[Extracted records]
=== Begin Enclosure ===

Lemma write_requests_pending rs : forall s s' : state A, write_requests rs s = Ok s' ->
  (rs = [] \/ s.(client_).(p_socket_) = true) /\ s'.(client_) = s.(client_) /\ s'.(pending) = s.(pending) ++ (Write <$> rs).
Proof.
  induction rs as [|r rs IH]; intros s s' Hs; cbn [write_requests] in Hs.
  - injection Hs as <-. rewrite app_nil_r. auto.
  - unfold write_request in Hs. destruct (p_socket_ (client_ s)) eqn:E; [|done]. rewrite bind_ok in Hs.
    apply IH in Hs as (_ & -> & ->). split; [by right|]. split; [done|]. simpl. by rewrite <- app_assoc.
Qed.

Lemma read_handler_pending error bytes (s s' : state A) : response_read_handler error bytes s = Ok s' -> client_ok s ->
  bytes_ok bytes -> raw_size bytes <= 5000 ->
  s'.(client_).(p_socket_) = s.(client_).(p_socket_) /\ exists l, s'.(pending) = s.(pending) ++ l /\ Forall transfers l /\
    (error = true -> l = [] /\ s'.(told) = s.(told)).
Proof.
  intros Hr Hs Hb Hl. pose proof (co_buffer _ Hs) as Hbuf. unfold response_read_handler, rwb.get_raw_buffer in Hr.
  rewrite (wf_vector _ (bo_wf _ Hbuf)) in Hr. cbn [of_option] in Hr. rewrite bind_ok in Hr.
  destruct (received_buffer _ _ Hbuf Hb Hl) as (raw & b' & Em & Hw & Hb' & Hj & _). rewrite Em, bind_ok, Hw, bind_ok in Hr.
  pose proof (with_read s b' Hs Hb') as Hs1. destruct error.
  { injection Hr as <-. split; [done|]. exists []. rewrite app_nil_r. by split_and!. }
  apply bind_ok_inv in Hr as (s2 & H2' & Hr). unfold read_some in Hr. destruct (p_socket_ (client_ s2)) eqn:E2; [|done].
  injection Hr as <-. assert (parsed (with_client (with_buffer b' (client_ s)) s) s2) as [Hp2 Hk2 _].
  { eapply yields_ok; [eapply yields_mono; [apply (responses_story (turns b')); [exact Hs1|]|intros x [_ Hx]; exact Hx]|exact H2'].
    unfold effort, to_end, turns, rwb.get_working_length. simpl.
    destruct Hj as (-> & _ & _). pose proof (wf_working _ (bo_wf _ Hb')). destruct (response_state_ _); lia. }
  simpl in *. split; [done|]. exists [Read]. rewrite Hp2. split; [done|]. split; [by constructor|done].
Qed.

Lemma react_pending i (s s' : state A) : client_ok s -> pending_ok s -> possible i -> react i s = Some (Ok s') -> pending_ok s'.
Proof.
  intros Hs Hp Hi Hr. destruct i as [m|c]; simpl in Hr.
  - injection Hr as Hr. unfold make_request in Hr. apply bind_ok_inv in Hr as (bs & _ & Hr).
    unfold pending_ok in *. destruct (p_socket_ (client_ s)) eqn:E; simpl in Hr.
    + unfold write_request in Hr. rewrite E in Hr. injection Hr as <-. right; right. simpl. split; [|done].
      destruct Hp as [(h & _ & ?)|[(e & _ & ? & _)|[Hf _]]]; [done|done|]. apply Forall_app_2; [done|by constructor].
    + injection Hr as <-. exact Hp.
  - unfold complete in Hr. destruct (without c (pending s)) as [p|] eqn:Ew; [|done]. injection Hr as Hr.
    destruct Hp as [(h & Eh & Ek)|[(e & Ee & Ek & Es)|[Hf Hk]]].
    + rewrite Eh in Ew. destruct c as [error iter| | |]; try done. injection Ew as <-. simpl in Hr.
      unfold tcp_connector.resolve_handler in Hr. destruct error; [|destruct iter]; simpl in Hr; injection Hr as <-.
      1-2: right; right; by split.
      right; left. simpl. eauto.
    + rewrite Ee in Ew. destruct c as [|error| |]; try done. injection Ew as <-. simpl in Hr.
      destruct error; [injection Hr as <-; right; right; by split|]. unfold connect_handler in Hr.
      apply bind_ok_inv in Hr as (s1 & H1' & Hr). injection Hr as <-. apply write_requests_pending in H1' as (_ & Ec & Ep).
      right; right. simpl in *. rewrite Ec, Ep. simpl. rewrite Es. split; [|done].
      apply Forall_fmap, Forall_true. done.
    + destruct (without_transfers _ _ _ Hf Ew) as (Hf' & Hne & Hc). specialize (Hk Hne).
      assert (client_ok (State (client_ s) (cache_ s) p (told s))) as Hs' by (kept Hs).
      right; right. destruct c as [| |error|error bytes]; try done.
      * simpl in Hr. unfold request_write_handler in Hr. destruct error; [injection Hr as <-; by split|].
        unfold read_some in Hr. simpl in Hr. rewrite Hk in Hr. injection Hr as <-. simpl. split; [|done].
        apply Forall_app_2; [done|by constructor].
      * destruct Hi as [Hb Hl]. apply read_handler_pending in Hr as (Hk' & l & -> & Hl' & _); [|done..]. simpl in *.
        split; [by apply Forall_app_2|]. by rewrite Hk'.
Qed.

(** *** A second response *)

(** At the end of a header, any byte but a line feed is invalid. *)
Lemma parse_headers_refuses {R} `{i_header_receiver R} p (r : R) b option c l :
  header_read p -> wf b -> just_read b -> unprocessed b = c :: l -> c <> LF ->
  header_parser.parse_headers p r b option = Ok (http.INVALID, b, p, r).
Proof.
  intros Es Hwf (Ep & Ew & _) Hu Hc. pose proof (unprocessed_cons b c l Hwf Hu) as (Hlt & Hat & _).
  unfold header_parser.parse_headers.
  replace (3 * _ + 4)%nat with (S (3 * Z.to_nat (rwb.get_working_length b) + 3)) by lia.
  cbn [header_parser.headers_loop]. rewrite Es. unfold parse_char, rwb.get_working_length, rwb.get_process_position.
  rewrite (proj2 (Z.leb_gt _ _)) by lia. rewrite Hat, bind_ok, (proj2 (Z.eqb_neq _ _)) by done. rewrite !bind_ok.
  rewrite set_process_position_ok, bind_ok by lia. rewrite set_write_position_ok, bind_ok by (simpl; lia). simpl.
  do 3 f_equal. destruct b; simpl in *. by rewrite Ep, Ew in *.
Qed.

Lemma response_refused (s : state A) c l :
  client_ok s -> s.(client_).(p_socket_) = true -> bytes_ok (c :: l) -> raw_size (c :: l) <= 5000 ->
  last s.(told) = Some request_complete -> c <> LF ->
  exists s', response_read_handler false (c :: l) s = Ok s' /\ s'.(told) = s.(told) ++ [invalid_peer_header] /\
    s'.(pending) = s.(pending) ++ [Read].
Proof.
  intros Hs Hk Hb Hl Hlast Hc. pose proof (co_buffer _ Hs) as Hbuf.
  destruct (po_last _ _ (co_parsers _ Hs) Hlast) as [Hr Es].
  unfold response_read_handler, rwb.get_raw_buffer. rewrite (wf_vector _ (bo_wf _ Hbuf)). cbn [of_option]. rewrite bind_ok.
  destruct (received_buffer _ _ Hbuf Hb Hl) as (raw & b' & -> & Hw & Hb' & Hj & Hu). rewrite bind_ok, Hw, bind_ok.
  unfold turns. rewrite Nat.add_succ_r. cbn [parse_responses]. unfold parse_response. cbn [client_ with_client with_buffer with_response response_state_].
  rewrite Es. unfold parse_response_headers. cbn [client_ with_client with_buffer with_response header_parser_ header_handler_ read_buffer_ cache_].
  rewrite (parse_headers_refuses _ _ _ _ _ _ Hr (bo_wf _ Hb') Hj Hu Hc), !bind_ok. cbn [parse_responses].
  unfold read_some. simpl. rewrite Hk. eexists. split; [reflexivity|]. done.
Qed.

(** An error is told to nobody. *)
Lemma failure_untold (s : state A) bytes :
  client_ok s -> bytes_ok bytes -> raw_size bytes <= 5000 ->
  exists s', response_read_handler true bytes s = Ok s' /\ s'.(told) = s.(told) /\ s'.(pending) = s.(pending).
Proof.
  intros Hs Hb Hl. pose proof (co_buffer _ Hs) as Hbuf. unfold response_read_handler, rwb.get_raw_buffer.
  rewrite (wf_vector _ (bo_wf _ Hbuf)). cbn [of_option]. rewrite bind_ok.
  destruct (received_buffer _ _ Hbuf Hb Hl) as (raw & b' & -> & Hw & _). rewrite bind_ok, Hw, bind_ok. eauto.
Qed.

End exchange.

(** ** Any input *)

Section react.
Context {A : Type}.

Ltac kept H := by apply (client_ok_kept _ _ _ _ H); simpl; auto.
Ltac kept_tell H := apply (client_ok_kept _ _ _ _ H); simpl; auto; right; eexists; split; [|reflexivity]; done.

(** A written request makes the client forget the body it is in. *)
Lemma forget_body z w (s : state A) : client_ok z w s -> client_ok z (S w) (with_client (with_state PARSE_RESPONSE_HEADER s.(client_)) s).
Proof.
  intros [[Hck Hl Hm Hs Hla] Hb Hc]. constructor; [|done|done]. constructor; simpl; try done.
  - destruct (response_state_ _); [by eapply story_forget|]. destruct Hs as (_ & base & n & out & _ & _ & Hs & _). by eapply story_forget.
  - intros Hl2. by destruct (Hla Hl2).
Qed.

Lemma written_ok z w error (s : state A) : client_ok z w s ->
  yields True (handle (Written error) s) (client_ok z (if error then w else S w)).
Proof.
  intros Hs. simpl. unfold request_write_handler. destruct error; [simpl; kept_tell Hs|].
  pose proof (forget_body z w s Hs) as Hs1. unfold read_some. simpl. destruct (p_socket_ _); [|done]. simpl. kept Hs1.
Qed.

(** Whatever happens, the client keeps its invariant. *)
Lemma react_ok z w i (s : state A) m : client_ok z w s -> possible i -> react i s = Some m ->
  yields True m (client_ok z (written [i] + w)).
Proof.
  intros Hs Hi Hm. destruct i as [message|c]; simpl in Hm; [injection Hm as <-; by apply make_request_ok|].
  unfold complete in Hm. destruct (without c (pending s)) as [p|]; [|done]. injection Hm as <-.
  assert (client_ok z w (State (client_ s) (cache_ s) p (told s))) as Hs' by (kept Hs).
  destruct c as [| |[]|]; [by apply resolve_ok|by apply connected_ok|exact (written_ok z w true _ Hs')|exact (written_ok z w false _ Hs')|]. destruct Hi. by apply received_ok.
Qed.

End react.

(** ** The start *)

(** The sizes of the client's response and of its pool. *)
Definition client_sizes (name value : Z) : sizes := Sizes 15 15 15 name value.

Lemma client_start {A} host port n name value encoding (s : state A) :
  0 <= name < 2 ^ 31 -> 0 <= value < 2 ^ 31 ->
  make host port (cache.make n name value) encoding = Ok s -> client_ok (client_sizes name value) 0 s /\ pending_ok s.
Proof.
  intros Hn Hv. unfold make, header_handler.make. cbn [tcp_connector.make].
  set (z := client_sizes name value). set (h0 := header_handler.HeaderHandler _ _ _ _ _ _ _). intros Hm.
  assert (cache_ok z (cache.make n name value)) as Hc
    by (apply Forall_replicate, hb_ok_kept, (hb_make_ok z); done).
  assert (message_kept z (header_handler.message_buffer_ h0)) as Hk
    by (constructor; try done; apply stored_kept, stored_make; split; discriminate || reflexivity).
  pose proof (reset_yields z h0 _ Hk Hc) as Hy. apply bind_ok_inv in Hm as ([h c] & Hr & [= <-]). rewrite Hr in Hy.
  destruct Hy as [Hh Hc']. split; [|by left; eexists]. constructor; [|constructor; try done|exact Hc'].
  - constructor; try done. by constructor.
  - by apply make_wf.
Qed.

Lemma runs_ok {A} host port n name value encoding (s0 : state A) is_ s :
  0 <= name < 2 ^ 31 -> 0 <= value < 2 ^ 31 ->
  make host port (cache.make n name value) encoding = Ok s0 -> runs s0 is_ s ->
  client_ok (client_sizes name value) (written is_) s /\ pending_ok s.
Proof.
  intros Hn Hv Hm. induction 1 as [|is_ s i s' _ [Hs Hp] Hi Hr]; [by eapply client_start|].
  split; [|by eapply react_pending]. rewrite written_snoc. by apply (react_ok _ _ i s _ Hs Hi Hr).
Qed.

(** * Properties *)

(** C30: Whatever is asked of the client and however its operations end, what it
    tells its user of responses is a story: a header, then bytes of a body
    framed as that header announced, and the end of the response only when the
    body is whole.  A body that is under way is forgotten at most once for each
    request that was written.  Every call and every completion is handled in
    finitely many steps.  A body that ends with the connection is never complete. *)
Theorem responses_told {A} host port n name value encoding (s0 : state A) is_ s :
  0 <= name < 2 ^ 31 -> 0 <= value < 2 ^ 31 ->
  make host port (cache.make n name value) encoding = Ok s0 -> runs s0 is_ s ->
  (exists body, story (written is_) s.(told) body) /\
  (forall i m, possible i -> react i s = Some m -> returns m).
Proof.
  intros Hn Hv Hm Hr. destruct (runs_ok _ _ _ _ _ _ _ _ _ Hn Hv Hm Hr) as [Hs _]. split.
  - pose proof (po_state _ _ _ _ (co_parsers _ _ _ Hs)) as Hst. destruct (response_state_ (client_ s)); [by eexists|].
    destruct Hst as (_ & base & m & out & _ & _ & Hst & _). by eexists.
  - intros i m Hi Ht. by eapply yields_mono; [eapply react_ok|].
Qed.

=== End Enclosure ===

Set down precisely the lines above between the line holding "(** A written" and the line holding "intros [[Hck Hl", inclusive, and nothing beyond them.

(** A written request makes the client forget the body it is in. *)
Lemma forget_body z w (s : state A) : client_ok z w s -> client_ok z (S w) (with_client (with_state PARSE_RESPONSE_HEADER s.(client_)) s).
Proof.
  intros [[Hck Hl Hm Hs Hla] Hb Hc]. constructor; [|done|done]. constructor; simpl; try done.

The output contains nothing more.